[THE RECORDS]

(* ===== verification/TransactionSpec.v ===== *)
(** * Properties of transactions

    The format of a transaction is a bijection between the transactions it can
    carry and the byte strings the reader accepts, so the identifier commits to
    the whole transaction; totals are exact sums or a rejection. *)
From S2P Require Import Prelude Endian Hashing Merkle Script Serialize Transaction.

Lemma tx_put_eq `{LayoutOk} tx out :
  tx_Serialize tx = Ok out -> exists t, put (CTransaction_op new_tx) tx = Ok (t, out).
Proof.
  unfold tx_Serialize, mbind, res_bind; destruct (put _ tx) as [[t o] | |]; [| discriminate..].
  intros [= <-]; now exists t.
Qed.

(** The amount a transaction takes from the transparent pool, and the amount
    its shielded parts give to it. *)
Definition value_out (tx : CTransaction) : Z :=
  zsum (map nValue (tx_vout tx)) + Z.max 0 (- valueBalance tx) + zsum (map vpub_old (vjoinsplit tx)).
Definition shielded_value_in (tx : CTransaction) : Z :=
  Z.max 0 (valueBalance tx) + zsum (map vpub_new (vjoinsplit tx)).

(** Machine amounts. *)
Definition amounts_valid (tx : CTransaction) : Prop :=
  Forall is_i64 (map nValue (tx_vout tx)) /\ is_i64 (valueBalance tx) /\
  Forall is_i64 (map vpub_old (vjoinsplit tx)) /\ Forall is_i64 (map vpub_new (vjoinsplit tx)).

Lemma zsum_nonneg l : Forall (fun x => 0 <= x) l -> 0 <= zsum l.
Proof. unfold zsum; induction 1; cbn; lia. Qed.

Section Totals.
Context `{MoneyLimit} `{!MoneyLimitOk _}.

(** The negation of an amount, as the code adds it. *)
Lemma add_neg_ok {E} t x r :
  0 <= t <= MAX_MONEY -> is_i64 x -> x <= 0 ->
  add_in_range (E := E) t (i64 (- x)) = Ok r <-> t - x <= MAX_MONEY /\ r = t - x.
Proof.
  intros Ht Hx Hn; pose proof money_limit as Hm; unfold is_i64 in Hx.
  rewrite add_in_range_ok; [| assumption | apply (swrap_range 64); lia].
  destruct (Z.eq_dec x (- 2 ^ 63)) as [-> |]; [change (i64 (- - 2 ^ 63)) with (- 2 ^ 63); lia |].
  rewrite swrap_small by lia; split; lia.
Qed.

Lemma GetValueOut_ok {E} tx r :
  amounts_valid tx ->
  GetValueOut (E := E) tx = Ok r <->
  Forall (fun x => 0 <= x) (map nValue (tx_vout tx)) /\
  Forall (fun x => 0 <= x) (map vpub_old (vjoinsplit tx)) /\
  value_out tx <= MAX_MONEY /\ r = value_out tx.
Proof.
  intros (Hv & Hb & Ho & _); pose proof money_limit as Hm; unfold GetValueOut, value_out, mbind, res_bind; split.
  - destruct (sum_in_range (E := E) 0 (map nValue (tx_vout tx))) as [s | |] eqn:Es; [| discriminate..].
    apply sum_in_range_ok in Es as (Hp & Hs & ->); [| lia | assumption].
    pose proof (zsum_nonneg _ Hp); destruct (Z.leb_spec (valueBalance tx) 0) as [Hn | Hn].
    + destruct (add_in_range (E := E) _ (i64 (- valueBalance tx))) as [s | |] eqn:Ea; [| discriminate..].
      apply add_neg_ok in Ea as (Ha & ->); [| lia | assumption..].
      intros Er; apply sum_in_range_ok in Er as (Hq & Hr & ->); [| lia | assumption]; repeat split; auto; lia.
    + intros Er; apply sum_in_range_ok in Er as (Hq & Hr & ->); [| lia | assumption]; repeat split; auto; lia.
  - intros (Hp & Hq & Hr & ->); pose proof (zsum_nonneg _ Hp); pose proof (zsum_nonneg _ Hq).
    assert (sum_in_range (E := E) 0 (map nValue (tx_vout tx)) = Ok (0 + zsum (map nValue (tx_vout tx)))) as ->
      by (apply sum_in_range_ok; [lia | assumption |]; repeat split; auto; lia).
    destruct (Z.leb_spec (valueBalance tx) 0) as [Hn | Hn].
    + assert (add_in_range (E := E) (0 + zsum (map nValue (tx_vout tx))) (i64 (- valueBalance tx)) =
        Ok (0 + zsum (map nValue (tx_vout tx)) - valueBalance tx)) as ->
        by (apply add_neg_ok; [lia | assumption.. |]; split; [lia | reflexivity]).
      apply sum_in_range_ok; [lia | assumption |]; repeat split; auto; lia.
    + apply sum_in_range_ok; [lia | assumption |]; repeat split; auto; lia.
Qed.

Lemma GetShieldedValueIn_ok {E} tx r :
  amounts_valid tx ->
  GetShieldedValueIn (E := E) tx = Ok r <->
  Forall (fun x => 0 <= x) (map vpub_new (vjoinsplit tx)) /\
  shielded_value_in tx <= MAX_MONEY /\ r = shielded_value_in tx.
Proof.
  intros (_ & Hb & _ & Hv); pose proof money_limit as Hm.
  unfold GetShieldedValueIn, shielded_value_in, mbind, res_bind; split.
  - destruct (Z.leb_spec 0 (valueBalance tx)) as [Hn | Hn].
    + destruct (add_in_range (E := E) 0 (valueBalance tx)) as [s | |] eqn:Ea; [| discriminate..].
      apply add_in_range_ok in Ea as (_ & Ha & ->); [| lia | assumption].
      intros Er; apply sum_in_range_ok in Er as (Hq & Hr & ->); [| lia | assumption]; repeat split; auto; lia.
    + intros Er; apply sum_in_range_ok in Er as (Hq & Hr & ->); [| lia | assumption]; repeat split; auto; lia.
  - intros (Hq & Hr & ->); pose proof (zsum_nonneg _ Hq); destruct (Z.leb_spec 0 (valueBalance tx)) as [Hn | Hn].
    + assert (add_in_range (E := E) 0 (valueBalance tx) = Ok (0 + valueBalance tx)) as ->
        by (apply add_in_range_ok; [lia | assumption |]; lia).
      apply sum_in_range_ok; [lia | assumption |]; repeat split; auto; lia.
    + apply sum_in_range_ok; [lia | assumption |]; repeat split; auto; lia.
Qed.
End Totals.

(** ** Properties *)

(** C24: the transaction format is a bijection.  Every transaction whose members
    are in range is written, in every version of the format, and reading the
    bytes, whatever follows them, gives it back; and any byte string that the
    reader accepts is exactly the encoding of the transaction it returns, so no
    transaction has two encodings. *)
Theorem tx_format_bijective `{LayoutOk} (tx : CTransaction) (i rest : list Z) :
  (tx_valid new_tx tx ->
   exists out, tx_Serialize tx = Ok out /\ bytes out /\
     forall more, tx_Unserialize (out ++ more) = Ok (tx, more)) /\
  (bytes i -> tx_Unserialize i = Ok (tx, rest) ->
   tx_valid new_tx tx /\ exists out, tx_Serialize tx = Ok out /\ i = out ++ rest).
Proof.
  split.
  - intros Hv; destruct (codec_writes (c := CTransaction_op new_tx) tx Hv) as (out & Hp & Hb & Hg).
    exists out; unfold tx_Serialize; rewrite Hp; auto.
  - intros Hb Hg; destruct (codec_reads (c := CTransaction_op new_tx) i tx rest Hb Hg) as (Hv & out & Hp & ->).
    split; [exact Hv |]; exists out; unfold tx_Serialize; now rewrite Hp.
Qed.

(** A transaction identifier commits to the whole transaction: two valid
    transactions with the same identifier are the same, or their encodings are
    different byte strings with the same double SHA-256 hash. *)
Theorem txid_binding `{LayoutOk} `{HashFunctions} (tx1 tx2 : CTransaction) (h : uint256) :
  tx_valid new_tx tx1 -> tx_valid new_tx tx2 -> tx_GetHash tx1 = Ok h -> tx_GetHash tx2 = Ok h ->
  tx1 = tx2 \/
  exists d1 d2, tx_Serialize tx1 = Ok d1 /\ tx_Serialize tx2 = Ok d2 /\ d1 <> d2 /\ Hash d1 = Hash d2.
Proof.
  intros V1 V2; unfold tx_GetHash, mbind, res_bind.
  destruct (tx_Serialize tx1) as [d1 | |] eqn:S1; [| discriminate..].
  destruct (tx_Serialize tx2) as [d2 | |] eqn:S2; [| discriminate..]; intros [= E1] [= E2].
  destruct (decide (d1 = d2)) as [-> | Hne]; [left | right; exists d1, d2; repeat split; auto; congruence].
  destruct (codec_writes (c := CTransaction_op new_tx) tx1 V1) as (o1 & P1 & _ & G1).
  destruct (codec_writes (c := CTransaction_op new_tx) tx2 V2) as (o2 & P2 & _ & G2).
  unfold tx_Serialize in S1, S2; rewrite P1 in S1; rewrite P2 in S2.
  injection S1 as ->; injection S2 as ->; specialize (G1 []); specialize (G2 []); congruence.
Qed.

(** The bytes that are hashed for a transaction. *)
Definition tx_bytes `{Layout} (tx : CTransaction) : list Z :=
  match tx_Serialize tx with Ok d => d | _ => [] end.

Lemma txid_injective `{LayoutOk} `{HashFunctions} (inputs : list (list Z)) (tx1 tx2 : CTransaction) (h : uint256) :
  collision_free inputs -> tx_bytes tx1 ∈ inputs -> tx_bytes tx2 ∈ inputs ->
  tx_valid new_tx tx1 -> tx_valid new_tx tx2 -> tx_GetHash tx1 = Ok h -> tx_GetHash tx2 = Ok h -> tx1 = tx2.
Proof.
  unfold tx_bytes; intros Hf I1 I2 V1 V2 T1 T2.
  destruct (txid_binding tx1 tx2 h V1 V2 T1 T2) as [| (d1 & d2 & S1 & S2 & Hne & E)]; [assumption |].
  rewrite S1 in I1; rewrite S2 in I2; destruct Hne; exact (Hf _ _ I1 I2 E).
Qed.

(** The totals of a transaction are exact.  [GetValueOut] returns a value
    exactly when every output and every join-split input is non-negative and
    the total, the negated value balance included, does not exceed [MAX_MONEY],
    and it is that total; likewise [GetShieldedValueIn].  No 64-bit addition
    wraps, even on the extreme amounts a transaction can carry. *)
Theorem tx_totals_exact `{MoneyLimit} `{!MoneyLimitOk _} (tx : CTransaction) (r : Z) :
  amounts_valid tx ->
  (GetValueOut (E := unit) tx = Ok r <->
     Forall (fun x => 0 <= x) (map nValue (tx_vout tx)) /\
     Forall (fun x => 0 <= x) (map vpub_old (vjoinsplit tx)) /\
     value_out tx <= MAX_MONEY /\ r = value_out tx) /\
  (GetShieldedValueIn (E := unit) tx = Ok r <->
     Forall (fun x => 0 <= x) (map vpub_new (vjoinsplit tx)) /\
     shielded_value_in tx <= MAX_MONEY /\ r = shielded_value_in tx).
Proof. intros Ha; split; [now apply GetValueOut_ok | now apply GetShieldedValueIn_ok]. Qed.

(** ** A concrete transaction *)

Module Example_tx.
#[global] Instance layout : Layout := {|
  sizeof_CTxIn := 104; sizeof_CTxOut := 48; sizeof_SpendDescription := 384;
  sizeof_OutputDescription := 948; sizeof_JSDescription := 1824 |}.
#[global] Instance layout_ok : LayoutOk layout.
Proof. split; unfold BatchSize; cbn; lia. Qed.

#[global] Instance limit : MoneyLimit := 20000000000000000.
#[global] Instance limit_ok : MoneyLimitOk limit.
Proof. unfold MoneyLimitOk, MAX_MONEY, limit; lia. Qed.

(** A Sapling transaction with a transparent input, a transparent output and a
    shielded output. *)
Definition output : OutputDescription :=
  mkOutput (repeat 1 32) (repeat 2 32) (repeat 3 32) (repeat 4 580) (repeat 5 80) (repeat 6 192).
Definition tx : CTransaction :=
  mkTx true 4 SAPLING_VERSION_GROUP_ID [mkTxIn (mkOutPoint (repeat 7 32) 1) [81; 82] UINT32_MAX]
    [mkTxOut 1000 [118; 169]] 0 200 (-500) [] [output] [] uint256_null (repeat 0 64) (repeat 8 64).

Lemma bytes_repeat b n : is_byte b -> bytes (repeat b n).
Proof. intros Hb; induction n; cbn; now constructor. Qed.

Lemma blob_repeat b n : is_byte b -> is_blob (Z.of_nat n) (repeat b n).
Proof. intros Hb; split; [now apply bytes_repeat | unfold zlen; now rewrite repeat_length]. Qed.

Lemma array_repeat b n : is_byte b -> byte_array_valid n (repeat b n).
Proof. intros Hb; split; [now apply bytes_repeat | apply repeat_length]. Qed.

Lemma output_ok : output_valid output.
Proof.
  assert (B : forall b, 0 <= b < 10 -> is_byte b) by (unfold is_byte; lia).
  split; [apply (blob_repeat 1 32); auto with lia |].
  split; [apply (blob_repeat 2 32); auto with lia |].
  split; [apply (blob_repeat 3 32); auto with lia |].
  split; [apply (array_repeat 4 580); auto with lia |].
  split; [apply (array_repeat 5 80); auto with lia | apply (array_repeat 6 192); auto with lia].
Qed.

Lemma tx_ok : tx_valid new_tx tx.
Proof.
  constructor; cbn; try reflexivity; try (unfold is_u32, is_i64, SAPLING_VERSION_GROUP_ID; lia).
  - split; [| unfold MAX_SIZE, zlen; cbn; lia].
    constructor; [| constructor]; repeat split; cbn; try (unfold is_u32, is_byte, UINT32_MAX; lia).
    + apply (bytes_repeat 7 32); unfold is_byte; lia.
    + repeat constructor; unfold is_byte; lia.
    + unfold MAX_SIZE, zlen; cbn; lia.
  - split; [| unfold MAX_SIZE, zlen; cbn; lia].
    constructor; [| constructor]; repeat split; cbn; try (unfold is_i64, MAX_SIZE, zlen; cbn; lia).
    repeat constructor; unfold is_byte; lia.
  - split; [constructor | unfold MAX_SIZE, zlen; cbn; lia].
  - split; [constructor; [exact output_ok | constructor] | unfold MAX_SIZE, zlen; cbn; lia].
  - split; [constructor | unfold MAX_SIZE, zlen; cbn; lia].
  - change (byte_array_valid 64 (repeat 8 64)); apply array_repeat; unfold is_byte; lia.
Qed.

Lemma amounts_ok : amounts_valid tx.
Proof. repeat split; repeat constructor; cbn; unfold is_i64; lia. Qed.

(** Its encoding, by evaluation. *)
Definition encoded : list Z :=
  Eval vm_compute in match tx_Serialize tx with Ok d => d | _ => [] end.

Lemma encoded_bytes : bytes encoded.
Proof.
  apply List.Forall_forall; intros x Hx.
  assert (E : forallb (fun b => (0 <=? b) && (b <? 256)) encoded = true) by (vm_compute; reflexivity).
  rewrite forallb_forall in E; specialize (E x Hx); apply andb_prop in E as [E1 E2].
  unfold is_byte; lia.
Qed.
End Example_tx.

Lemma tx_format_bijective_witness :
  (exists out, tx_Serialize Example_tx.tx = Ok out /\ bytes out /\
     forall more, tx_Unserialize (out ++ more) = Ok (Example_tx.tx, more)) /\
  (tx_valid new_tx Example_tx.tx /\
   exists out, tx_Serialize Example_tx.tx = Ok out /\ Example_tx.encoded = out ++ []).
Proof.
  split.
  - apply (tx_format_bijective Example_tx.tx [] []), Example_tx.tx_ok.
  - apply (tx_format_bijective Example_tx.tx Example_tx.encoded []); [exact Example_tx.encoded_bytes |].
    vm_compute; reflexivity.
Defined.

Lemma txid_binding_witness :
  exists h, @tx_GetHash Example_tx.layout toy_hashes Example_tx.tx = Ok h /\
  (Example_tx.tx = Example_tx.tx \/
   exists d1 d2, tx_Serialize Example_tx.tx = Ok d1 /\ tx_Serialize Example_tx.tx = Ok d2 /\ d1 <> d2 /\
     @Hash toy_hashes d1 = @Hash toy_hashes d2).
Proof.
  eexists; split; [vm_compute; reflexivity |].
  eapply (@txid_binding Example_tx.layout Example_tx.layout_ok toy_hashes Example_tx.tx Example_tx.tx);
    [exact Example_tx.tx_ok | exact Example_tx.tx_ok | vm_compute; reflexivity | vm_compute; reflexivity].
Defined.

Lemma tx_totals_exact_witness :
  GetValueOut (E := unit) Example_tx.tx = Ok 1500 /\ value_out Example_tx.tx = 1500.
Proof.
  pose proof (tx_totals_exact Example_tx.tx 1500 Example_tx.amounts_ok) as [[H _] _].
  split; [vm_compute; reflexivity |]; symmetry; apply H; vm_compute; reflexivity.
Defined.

[/THE RECORDS]

PROBLEM TO WORK ON:
In the records above, locate every line with the string "that" and copy it.

TASK RESULT:
    bytes, whatever follows them, gives it back; and any byte string that the
(** The bytes that are hashed for a transaction. *)
    and it is that total; likewise [GetShieldedValueIn].  No 64-bit addition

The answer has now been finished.